As someone who cut their wine teeth in Australia, and whose sister, uncle, aunt, cousins and various other rellies live there, I'm favourably disposed to Down Under. My first wine trade job was picking grapes in the Yarra Valley, while my second was working in a Melbourne bottle shop (our closest rival was at the time managed by Jeff Sinnott, who now makes great wines in New Zealand). But while ten years ago, I'd have pointed those in search of decent, affordable and reliable red wine to the Aussie aisles, now I'd direct them elsewhere - Chile, southern France, central Spain, southern Italy, Portugal. As volumes have grown, too many of the wines seem to have lost their souls. How do the current crop compare?
Lindemans Bin 55 Shiraz/Cabernet 2007, South Eastern Australia
Gentle, juicy but too varnish-like for pleasure, and with that really unpleasant claggy, daggy vanilla character cocking it up. Is it just too young? Yesterday's Chardonnay was the pick of the trio, but on current showing, this is just factory wine.
Hardy's Stamp Series Shiraz/Cabernet 2006, South Eastern Australia
If I wanted black fruit pastilles, I'd buy black fruit pastilles. Sorry Hardy's but I just don't get on with this at all. I want my wine to have a little edge, not be just confected and blobby.

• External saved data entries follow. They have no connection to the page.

Lemma chunk_by_tokens_returns_witness :
  exists chunks,
    (forall fuel, (length (cleaned_words "a b c d e f g") < fuel)%nat ->
       Chunker.chunk_by_tokens fuel (Chunker.init (Some 4) (Some 2))
         "a b c d e f g" None None = Some chunks)
    /\ numbered chunks /\ Forall plain_chunk chunks.
Proof.
  apply (chunk_by_tokens_returns (Chunker.init (Some 4) (Some 2))
           "a b c d e f g" None None).
  right. vm_compute. reflexivity.
Defined.

(** X5: when the cleaned text has more words than fit into one window
    and the overlap in words is not below the window, [chunk_by_tokens]
    never returns: the window never advances, whatever the fuel. *)
Theorem chunk_by_tokens_never_returns (self : Chunker.TextChunker)
    (text : string) (chunk_size overlap : option Z) :
  0 < Py.len (cleaned_words text) ->
  words_per_chunk self chunk_size < Py.len (cleaned_words text) ->
  words_per_chunk self chunk_size <= words_overlap self overlap ->
  forall fuel,
    Chunker.chunk_by_tokens fuel self text chunk_size overlap = None.
Proof.
  intros Hpos Hlong Hov fuel.
  assert (Hne : cleaned_words text <> []).
  { intros E. rewrite E in Hpos. unfold Py.len in Hpos. simpl in Hpos. lia. }
  rewrite chunk_by_tokens_loop by exact Hne.
  pose proof (chunk_loop_texts (cleaned_words text)
                (words_per_chunk self chunk_size)
                (words_overlap self overlap) fuel 0 []) as Ht.
  rewrite (chunk_text_diverges_loop _ _ _ Hlong Hpos Hov) in Ht by lia.
  destruct (Chunker.chunk_loop _ _ _ _ _ _); [discriminate Ht|reflexivity].
Qed.

Lemma chunk_by_tokens_never_returns_witness :
  Chunker.chunk_by_tokens 1000 (Chunker.init (Some 4) None)
    "a b c d e f g" None None = None.
Proof.
  apply (chunk_by_tokens_never_returns (Chunker.init (Some 4) None)
           "a b c d e f g" None None);
    vm_compute; [reflexivity|reflexivity|intros H; discriminate H].
Defined.

Lemma map_split_join (wins : list (list string)) :
  Forall (Forall is_word) wins ->
  map Py.split (map (Py.join " ") wins) = wins.
Proof.
  induction 1 as [|w wins Hw Hws IH]; [reflexivity|].
  simpl. now rewrite split_join, IH.
Qed.

Lemma windows_of_words (words : list string) (n : nat)
    (wins : list (list string)) :
  Forall is_word words ->
  Forall (fun w => w `sublist_of` words /\ (0 < length w <= n)%nat) wins ->
  Forall (Forall is_word) wins.
Proof.
  intros Hw H. eapply List.Forall_impl; [|exact H].
  intros w [Hs _]. eapply Forall_sublist; eassumption.
Qed.

(** X6: for [0 <= words_overlap < words_per_chunk] no word of the cleaned
    text is lost or reordered: the words of the first chunk, followed by
    the words of every later chunk without its first [words_overlap]
    words, are the words of the cleaned text; and every chunk has
    between 1 and [words_per_chunk] words. *)
Theorem chunk_by_tokens_covers (self : Chunker.TextChunker) (text : string)
    (chunk_size overlap : option Z) (fuel : nat)
    (chunks : list Chunker.TextChunk) :
  0 <= words_overlap self overlap < words_per_chunk self chunk_size ->
  Chunker.chunk_by_tokens fuel self text chunk_size overlap = Some chunks ->
  stitch (words_overlap self overlap)
    (map (fun c => Py.split (Chunker.text c)) chunks)
  = cleaned_words text
  /\ Forall (fun c => 0 < Py.len (Py.split (Chunker.text c))
                      <= words_per_chunk self chunk_size) chunks.
Proof.
  intros Hov H.
  destruct (cleaned_words text) as [|w0 ws] eqn:Ew.
  { rewrite chunk_by_tokens_no_words in H by exact Ew.
    injection H as <-. split; [reflexivity|constructor]. }
  rewrite <- Ew in *.
  assert (Hne : cleaned_words text <> []) by (rewrite Ew; discriminate).
  assert (Hpos : 0 < Py.len (cleaned_words text))
    by (rewrite Ew; unfold Py.len; simpl; lia).
  rewrite chunk_by_tokens_loop in H by exact Hne.
  pose proof (chunk_loop_texts (cleaned_words text)
                (words_per_chunk self chunk_size)
                (words_overlap self overlap) fuel 0 []) as Ht.
  rewrite H in Ht. simpl in Ht. symmetry in Ht.
  apply chunk_text_loop_windows in Ht; [|exact Hov|lia].
  destruct Ht as (w & rest & Etexts & _ & Hcat & Hall).
  rewrite app_nil_l in Etexts.
  assert (Ewins : map (fun c => Py.split (Chunker.text c)) chunks
                  = w :: rest).
  { rewrite <- (map_map Chunker.text Py.split), Etexts.
    apply map_split_join.
    eapply windows_of_words; [apply split_words|exact Hall]. }
  split.
  - rewrite Ewins. exact Hcat.
  - apply List.Forall_map with (f := fun c => Py.split (Chunker.text c))
      (P := fun ws => 0 < Py.len ws <= words_per_chunk self chunk_size).
    rewrite Ewins. eapply List.Forall_impl; [|exact Hall].
    intros a [_ Ha]. unfold Py.len. lia.
Qed.

Lemma chunk_by_tokens_covers_witness :
  exists chunks,
    Chunker.chunk_by_tokens 8 (Chunker.init (Some 4) (Some 2))
      "a b c d e f g" None None = Some chunks
    /\ stitch 1 (map (fun c => Py.split (Chunker.text c)) chunks)
       = ["a"; "b"; "c"; "d"; "e"; "f"; "g"]
    /\ Forall (fun c => 0 < Py.len (Py.split (Chunker.text c)) <= 3) chunks.
Proof.
  eexists. split; [vm_compute; reflexivity|].
  apply (chunk_by_tokens_covers (Chunker.init (Some 4) (Some 2))
           "a b c d e f g" None None 8);
    [vm_compute; split; [intros H; discriminate H|reflexivity]
    |vm_compute; reflexivity].
Defined.

Lemma words_for_tokens (n size : Z) :
  0 < n <= words_for size ->
  0 < Py.int_of (inject_Z n * (13 # 10)) <= size.
Proof.
  unfold words_for, Py.int_of.
  cbn [Qnum Qden Qmult Qdiv Qinv inject_Z].
  change (Z.pos (1 * 10)) with 10. change (Z.pos (1 * 13)) with 13.
  intros [Hn Hle].
  destruct (Z.le_gt_cases size 0) as [Hs|Hs].
  - exfalso.
    assert (size * 10 ÷ 13 <= 0); [|lia].
    apply Z.quot_le_upper_bound; lia.
  - rewrite Z.quot_div_nonneg in Hle by lia.
    rewrite Z.quot_div_nonneg by lia.
    pose proof (Z.div_mod (size * 10) 13 ltac:(lia)).
    pose proof (Z.mod_pos_bound (size * 10) 13 ltac:(lia)).
    pose proof (Z.div_mod (n * 13) 10 ltac:(lia)).
    pose proof (Z.mod_pos_bound (n * 13) 10 ltac:(lia)).
    lia.
Qed.

(** X7: for [0 <= words_overlap < words_per_chunk] the token count of
    every chunk is positive and at most the chunk size in force. *)
Theorem chunk_by_tokens_within_size (self : Chunker.TextChunker)
    (text : string) (chunk_size overlap : option Z) (fuel : nat)
    (chunks : list Chunker.TextChunk) :
  0 <= words_overlap self overlap < words_per_chunk self chunk_size ->
  Chunker.chunk_by_tokens fuel self text chunk_size overlap = Some chunks ->
  Forall (fun c => exists t,
            Chunker.token_count c = Some t
            /\ 0 < t <= Chunker.or_default chunk_size
                          (Chunker.chunk_size self)) chunks.
Proof.
  intros Hov H.
  assert (Hplain : Forall plain_chunk chunks)
    by (eapply chunk_by_tokens_plain; exact H).
  assert (Hlen : Forall (fun c => 0 < Py.len (Py.split (Chunker.text c))
                                  <= words_per_chunk self chunk_size) chunks).
  { destruct (cleaned_words text) as [|w0 ws] eqn:Ew.
    - rewrite chunk_by_tokens_no_words in H by exact Ew.
      injection H as <-. constructor.
    - assert (Hne : cleaned_words text <> []) by (rewrite Ew; discriminate).
      assert (Hpos : 0 < Py.len (cleaned_words text))
        by (rewrite Ew; unfold Py.len; simpl; lia).
      rewrite chunk_by_tokens_loop in H by exact Hne.
      pose proof (chunk_loop_texts (cleaned_words text)
                    (words_per_chunk self chunk_size)
                    (words_overlap self overlap) fuel 0 []) as Ht.
      rewrite H in Ht. simpl in Ht. symmetry in Ht.
      apply chunk_text_loop_windows in Ht; [|exact Hov|lia].
      destruct Ht as (w & rest & Etexts & _ & _ & Hall).
      rewrite app_nil_l in Etexts.
      apply List.Forall_map with (f := fun c => Py.split (Chunker.text c))
        (P := fun ws => 0 < Py.len ws <= words_per_chunk self chunk_size).
      rewrite <- (map_map Chunker.text Py.split), Etexts.
      rewrite map_split_join
        by (eapply windows_of_words; [apply split_words|exact Hall]).
      eapply List.Forall_impl; [|exact Hall].
      intros a [_ Ha]. unfold Py.len. lia. }
  rewrite List.Forall_forall in *. intros c Hc.
  destruct (Hplain c Hc) as [_ Htc]. specialize (Hlen c Hc).
  eexists. split; [exact Htc|].
  unfold Chunker.estimate_tokens. apply words_for_tokens. exact Hlen.
Qed.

Wolf Blass Red Label Shiraz/Cabernet 2006, South Eastern Australia
The old joke goes, Why did the Irishman wear three condoms? To be sure, to be sure, to be sure. This wine has sure-ness, safe-ness written all over it. Those who remember school-level chemistry may remember that reduction is the opposite of oxidation. This wine just hasn't had enough exposure to air, as is evident by the 'reduced' smell - like metallic, rubber wafer biscuits, and artificially 'bright' fruit flavours. Minor reduction can dissipate with time in the glass - this seems to be here to stay. Where's the spice? Where's the gutsy fruit? Where - and I find it bizarre to be saying this - is the unsubtle but alluring oak? Gave it to Jill and she said, 'Like you'd get in a cheap French cafe...'
I find it a sad day when Australia, the country which for many people invented everyday red wine, has a trio like this in its best-sellers. And I also find it astonishing in what is patently a red-wine country that for each of these brands, the Chardonnay outclasses the Shiraz/Cabernet. So tonight, Matthew, I may go and see if there is anything left in yesterday's Chardonnay bottles.